(** X16: training changes values only: however the loop ends, the
    model has the same parameter names with the same dimensions, and
    every gradient belongs to a parameter and has its dimensions. *)
Theorem train_keeps_shapes (trainloader : nat → list (list sample)) (epochs : nat)
    (st : trainer (sample := sample)) :
  grads_ok st →
  let st' := (train forward criterion autograd trainloader epochs st).1 in
  grads_ok st' ∧
  tshape <$> params st' = tshape <$> params st ∧
  dom (params st') = dom (params st).
Proof.
  intros Hok. unfold train.
  pose proof (epochs_invariant lr_solution trainloader (seq 0 epochs) st Hok) as Hinv.
  cbv zeta in Hinv |- *. destruct Hinv as [Hok' Hsh].
  split_and!; [done | done |].
  apply (f_equal dom) in Hsh. by rewrite !dom_fmap_L in Hsh.
Qed.

End training_state.

Lemma toy_trainer_grads_ok : grads_ok toy_trainer.
Proof.
  intros name t Ht. unfold toy_trainer in *; simpl in *.
  apply lookup_singleton_Some in Ht as [<- <-].
  eexists. split; [apply lookup_singleton_eq|]. split; reflexivity.
Qed.

(** The first mini-batch of the small instance. *)
Lemma training_pass_update_witness :
  ∃ st',
    training_pass (λ _ batch, batch) (λ _ _, 1%Qc) toy_autograd lr_solution 0%Qc [1; 2]
      toy_trainer
    = (st', Ok (0 + 1)%Qc) ∧
    grads st' = toy_autograd (params toy_trainer) [1; 2] ∧
    dom (params st') = dom (params toy_trainer) ∧
    ∀ name p, params toy_trainer !! name = Some p →
      ∃ g, toy_autograd (params toy_trainer) [1; 2] !! name = Some g ∧
           params st' !! name = Some (sgd_update lr_solution p g).
Proof.
  apply (training_pass_update (λ _ batch, batch) (λ _ _, 1%Qc) toy_autograd
           toy_autograd_gradient lr_solution 0%Qc [1; 2] toy_trainer).
  apply toy_trainer_grads_ok.
Defined.

(** Two epochs of the small instance. *)
Lemma train_keeps_shapes_witness :
  let st' := (train (λ _ batch, batch) (λ _ _, 1%Qc) toy_autograd toy_loader 2 toy_trainer).1 in
  grads_ok st' ∧
  tshape <$> params st' = tshape <$> params toy_trainer ∧
  dom (params st') = dom (params toy_trainer).
Proof.
  apply (train_keeps_shapes (λ _ batch, batch) (λ _ _, 1%Qc) toy_autograd
           toy_autograd_gradient toy_loader 2 toy_trainer).
  apply toy_trainer_grads_ok.
Defined.

Section training_output.
Lemma groundId_replaceCells_in (repl : Z) (m : Map) (l : list cell) (c : cell) :
  repl ≠ 0 → c ∈ l → is_Some (groundId m (c.1 + offsetX) (c.2 + offsetY) z) →
  groundId (replaceCells repl m l) (c.1 + offsetX) (c.2 + offsetY) z = Some repl.
Proof.
  intros Hrepl. unfold replaceCells. destruct (Z.eqb_spec repl 0); [done|].
  induction l as [|a l IH] using rev_ind; [by intros ?%elem_of_nil|].
  intros Hc Hsome. rewrite foldl_app. simpl.
  destruct (decide (a = c)) as [->|Hne].
  - apply groundId_replaceGround_eq.
    destruct (decide (c ∈ l)) as [Hin|Hnin]; [by rewrite IH|].
    pose proof (groundId_replaceCells_notin repl m l c Hnin) as Heq.
    unfold replaceCells in Heq. destruct (Z.eqb_spec repl 0); [done|]. by rewrite Heq.
  - rewrite groundId_replaceGround_ne.
    + apply IH; [|done]. apply elem_of_app in Hc as [?|?%list_elem_of_singleton]; done.
    + intros [= ? ?]. apply Hne. destruct a, c. simpl in *. f_equal; lia.
Qed.

Lemma visit_sim (m1 m0 : Map) (cx cy : Z) (st : list cell * gset cell) (d : cell) :
  (∀ n : cell, n ∉ st.2 → groundId m1 (n.1 + offsetX) (n.2 + offsetY) z
                          = groundId m0 (n.1 + offsetX) (n.2 + offsetY) z) →
  visitNeighbour m1 width height z tile_id offsetX offsetY cx cy st d
  = visitA width height (tgt m0) (cx, cy) st d.
Proof.
  intros Hagree. unfold visitNeighbour, visitA, tgt. cbn [fst snd].
  destruct (negb _); [done|].
  destruct (bool_decide ((cx + d.1, cy + d.2) ∈ st.2)) eqn:Hv; [done|].
  apply bool_decide_eq_false in Hv. specialize (Hagree _ Hv).
  cbn [fst snd] in Hagree |- *. rewrite Hagree.
  destruct (groundId m0 _ _ _) as [id|].
  - destruct (Z.eqb_spec id tile_id) as [->|Hne].
    + by rewrite bool_decide_eq_true_2.
    + rewrite bool_decide_eq_false_2; [done|]. congruence.
  - by rewrite bool_decide_eq_false_2.
Qed.

Lemma visitA_grows (ok : cell → bool) (c : cell) (st : list cell * gset cell) (d : cell) :
  st.2 ⊆ (visitA width height ok c st d).2
  ∧ (list_to_set st.1 ⊆ st.2 →
     list_to_set (C := gset cell) (visitA width height ok c st d).1
       ⊆ (visitA width height ok c st d).2).
Proof.
  unfold visitA. destruct (negb _); [done|]. destruct (bool_decide _); [done|].
  destruct (ok _); [|done]. simpl. split; [set_solver|].
  rewrite list_to_set_app_L. simpl. set_solver.
Qed.

Lemma visitA_fold_grows (ok : cell → bool) (c : cell) (ds : list cell) (st : list cell * gset cell) :
  st.2 ⊆ (foldl (visitA width height ok c) st ds).2
  ∧ (list_to_set st.1 ⊆ st.2 →
     list_to_set (C := gset cell) (foldl (visitA width height ok c) st ds).1
       ⊆ (foldl (visitA width height ok c) st ds).2).
Proof.
  revert st. induction ds as [|d ds IH]; intros st; simpl; [done|].
  destruct (visitA_grows ok c st d) as [H1 H2].
  destruct (IH (visitA width height ok c st d)) as [H3 H4].
  split; [set_solver|]. intros Hq. apply H4, H2, Hq.
Qed.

+ + + + + + +

Set down, exactly as they stand above, the lines starting with the line with "(** The first" and going on through the line with "grads st' = toy_autograd", and no others.

(** The first mini-batch of the small instance. *)
Lemma training_pass_update_witness :
  ∃ st',
    training_pass (λ _ batch, batch) (λ _ _, 1%Qc) toy_autograd lr_solution 0%Qc [1; 2]
      toy_trainer
    = (st', Ok (0 + 1)%Qc) ∧
    grads st' = toy_autograd (params toy_trainer) [1; 2] ∧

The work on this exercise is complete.